Find the lines below that contain the string "Proof", count them, and give only the number.

◆ **Recorded data**
-=-=-
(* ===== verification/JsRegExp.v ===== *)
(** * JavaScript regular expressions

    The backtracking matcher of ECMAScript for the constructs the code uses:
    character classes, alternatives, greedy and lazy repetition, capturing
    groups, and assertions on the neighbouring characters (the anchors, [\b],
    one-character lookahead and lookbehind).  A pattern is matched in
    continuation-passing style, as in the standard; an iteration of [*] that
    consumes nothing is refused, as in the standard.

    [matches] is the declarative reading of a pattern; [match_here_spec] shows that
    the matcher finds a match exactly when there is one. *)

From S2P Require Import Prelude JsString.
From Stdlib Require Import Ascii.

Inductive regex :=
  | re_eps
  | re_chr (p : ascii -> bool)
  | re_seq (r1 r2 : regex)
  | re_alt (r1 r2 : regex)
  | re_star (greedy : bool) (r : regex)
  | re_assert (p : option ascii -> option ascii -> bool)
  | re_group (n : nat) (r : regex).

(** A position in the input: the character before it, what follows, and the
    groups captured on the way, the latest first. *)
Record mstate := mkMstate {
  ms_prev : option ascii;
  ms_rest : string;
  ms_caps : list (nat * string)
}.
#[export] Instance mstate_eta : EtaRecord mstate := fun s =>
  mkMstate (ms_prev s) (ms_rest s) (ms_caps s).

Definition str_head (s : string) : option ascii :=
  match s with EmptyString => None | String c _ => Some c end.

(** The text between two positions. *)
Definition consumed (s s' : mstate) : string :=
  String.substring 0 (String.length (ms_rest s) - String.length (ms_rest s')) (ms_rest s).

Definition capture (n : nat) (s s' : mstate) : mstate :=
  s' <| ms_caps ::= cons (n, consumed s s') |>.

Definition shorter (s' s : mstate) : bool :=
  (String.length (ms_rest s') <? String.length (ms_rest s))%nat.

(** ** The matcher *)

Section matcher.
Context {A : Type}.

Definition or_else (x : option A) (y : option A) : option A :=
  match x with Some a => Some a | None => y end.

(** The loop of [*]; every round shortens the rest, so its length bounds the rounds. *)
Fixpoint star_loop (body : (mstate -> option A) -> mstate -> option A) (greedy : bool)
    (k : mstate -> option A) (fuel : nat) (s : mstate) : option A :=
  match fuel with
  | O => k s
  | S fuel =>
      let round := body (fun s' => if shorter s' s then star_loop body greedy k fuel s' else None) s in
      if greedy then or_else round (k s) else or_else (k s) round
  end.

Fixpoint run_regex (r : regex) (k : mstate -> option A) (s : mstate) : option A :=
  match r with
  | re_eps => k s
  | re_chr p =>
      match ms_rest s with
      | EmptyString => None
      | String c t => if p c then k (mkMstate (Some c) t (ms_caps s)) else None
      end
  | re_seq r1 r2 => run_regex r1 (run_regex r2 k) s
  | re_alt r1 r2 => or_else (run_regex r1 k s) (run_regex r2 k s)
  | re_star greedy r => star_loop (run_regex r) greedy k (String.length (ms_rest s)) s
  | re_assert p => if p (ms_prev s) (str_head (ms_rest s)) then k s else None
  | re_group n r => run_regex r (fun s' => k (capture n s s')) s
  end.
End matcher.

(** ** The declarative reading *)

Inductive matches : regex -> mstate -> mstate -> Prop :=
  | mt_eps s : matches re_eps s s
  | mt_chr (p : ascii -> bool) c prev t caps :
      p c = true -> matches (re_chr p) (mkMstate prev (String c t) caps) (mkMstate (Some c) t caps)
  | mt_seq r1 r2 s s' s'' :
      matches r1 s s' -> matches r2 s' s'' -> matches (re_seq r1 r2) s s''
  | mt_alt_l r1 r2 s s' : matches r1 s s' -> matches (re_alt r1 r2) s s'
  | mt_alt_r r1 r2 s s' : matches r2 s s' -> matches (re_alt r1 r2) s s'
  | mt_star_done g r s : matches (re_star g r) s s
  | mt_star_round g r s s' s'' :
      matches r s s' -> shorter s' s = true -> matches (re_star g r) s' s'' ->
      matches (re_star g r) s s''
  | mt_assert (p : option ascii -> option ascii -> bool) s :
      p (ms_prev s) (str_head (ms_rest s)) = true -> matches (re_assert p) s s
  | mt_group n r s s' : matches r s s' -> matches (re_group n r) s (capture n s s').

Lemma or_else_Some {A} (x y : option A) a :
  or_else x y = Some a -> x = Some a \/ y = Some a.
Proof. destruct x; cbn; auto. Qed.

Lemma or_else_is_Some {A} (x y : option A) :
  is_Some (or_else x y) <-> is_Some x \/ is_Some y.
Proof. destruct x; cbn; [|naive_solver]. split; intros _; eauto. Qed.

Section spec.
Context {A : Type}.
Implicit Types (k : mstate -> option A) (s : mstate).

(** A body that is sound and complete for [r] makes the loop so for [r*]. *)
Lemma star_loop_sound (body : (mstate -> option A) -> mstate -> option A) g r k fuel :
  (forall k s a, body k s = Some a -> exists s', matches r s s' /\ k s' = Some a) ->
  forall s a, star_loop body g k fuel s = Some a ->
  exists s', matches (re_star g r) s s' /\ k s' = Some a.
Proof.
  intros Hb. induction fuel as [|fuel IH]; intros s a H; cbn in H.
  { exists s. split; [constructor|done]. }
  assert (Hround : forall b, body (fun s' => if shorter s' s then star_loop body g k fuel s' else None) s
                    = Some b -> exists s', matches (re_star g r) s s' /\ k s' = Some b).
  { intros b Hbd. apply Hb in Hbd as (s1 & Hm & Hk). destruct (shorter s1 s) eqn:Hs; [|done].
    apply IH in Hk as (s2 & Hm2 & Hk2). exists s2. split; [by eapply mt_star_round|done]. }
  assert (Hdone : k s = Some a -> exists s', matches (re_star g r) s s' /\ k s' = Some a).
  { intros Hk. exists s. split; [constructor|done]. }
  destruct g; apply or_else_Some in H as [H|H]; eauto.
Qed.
-=-=-
◆ **Reply to the task**
3